Raymer noted that Stark Relaxation allows hospitals and other entities to provide EMR technology to physician practices "at a subsidy of up to 85%, [so that] physicians are now better positioned to implement these comprehensive systems..."
But regardless of the opportunity to acquire or upgrade an EMR system for a fraction of the actual cost, physicians continue to cite acquisition cost as their highest concern, according to the study.
"Technical support, maintenance costs, and training are a few of the issues donating entities should take into consideration when designing a donation program [under Stark Relaxation]," Raymer said.

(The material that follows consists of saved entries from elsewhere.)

(** * cudf [DatetimeColumn]: a shallow embedding of
      [python/cudf/dataframe/datetime.py]

    The column is modelled as a record over lists; the operations of the
    class run in a small monad that carries Python exceptions and a log of
    the device allocations and compute-engine calls they make.  The compute
    engine (the [cudf.bindings] modules and [cudf._sort]) is a parameter of
    the development. *)

From stdpp Require Import gmap strings list.
From Stdlib Require Import ZArith QArith Qround Lia.

Local Open Scope string_scope.
Local Open Scope Z_scope.
Local Open Scope list_scope.

(** ** Exceptions, the event log and the monad *)

Inductive exn : Type :=
  | TypeError (msg : string)
  | ValueError (msg : string)
  | KeyError (key : string)
  | AssertionError
  | EngineError (msg : string).

Inductive dtype : Type :=
  | datetime64_ms
  | int64
  | int32
  | int16
  | bool_.

Global Instance dtype_eq_dec : EqDecision dtype.
Proof. solve_decision. Defined.

(** What an operation does besides computing its result: device buffers it
    allocates and calls that leave this layer for the compute engine. *)
Inductive event : Type :=
  | Allocate (n : nat) (dt : dtype)
  | EngineCall (fn : string) (arg : string).

Definition is_engine_call (e : event) : bool :=
  match e with EngineCall _ _ => true | Allocate _ _ => false end.

Definition M (A : Type) : Type := (list event * (exn + A))%type.

Definition trace {A} (m : M A) : list event := fst m.
Definition result {A} (m : M A) : exn + A := snd m.

Definition raise {A} (e : exn) : M A := ([], inl e).
Definition emit (e : event) : M unit := ([e], inr tt).

Global Instance M_ret : MRet M := λ A a, ([], inr a).
Global Instance M_bind : MBind M := λ A B f m,
  match snd m with
  | inl e => (fst m, inl e)
  | inr a => (fst m ++ fst (f a), snd (f a))
  end.

(** A call into the compute engine: logged, then its outcome. *)
Definition engine_call {A} (fn arg : string) (r : exn + A) : M A :=
  ([EngineCall fn arg], r).

(** Python's [assert]. *)
Definition assert (b : bool) : M unit :=
  if b then mret tt else raise AssertionError.

(** ** Buffers and the column core *)

(** A device buffer: its elements, as integers, and the element type it is
    tagged with ([cudf.dataframe.buffer.Buffer]). *)
Record Buffer : Type := mkBuffer { mem : list Z; buf_dtype : dtype }.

Raymer noted that respondents significantly preferred to receive an EMR donation from a local hospital or integrated delivery network rather than from an insurance company, regional health information organization (RHIO), EMR vendor or pharmaceutical company.
In addition, most physicians were willing to have the EMR hosted on a hospital's server. Such a hosted option can reduce ongoing support costs and eliminates the physicians' need to acquire additional hardware, which cannot be donated under the new rules.
"The majority of physicians are unwilling to share financial data with the hospital," said Raymer. "Hospitals offering independent systems will likely, therefore, offer a substantial advantage."
The study also addressed the attractiveness of standalone e-prescribing systems as an incremental approach to IT adoption vs. integrated e-prescribing EMR systems. Most of the respondents (61%) did do not see e-prescribing as a viable "first step" toward implementing an EMR, but rather that integrated EMR/e-prescribing would minimize disruption caused by new workflow implementation.
"There are clearly some issues and concerns that still need to be addressed by donating entities when considering Stark Relaxation," said Raymer.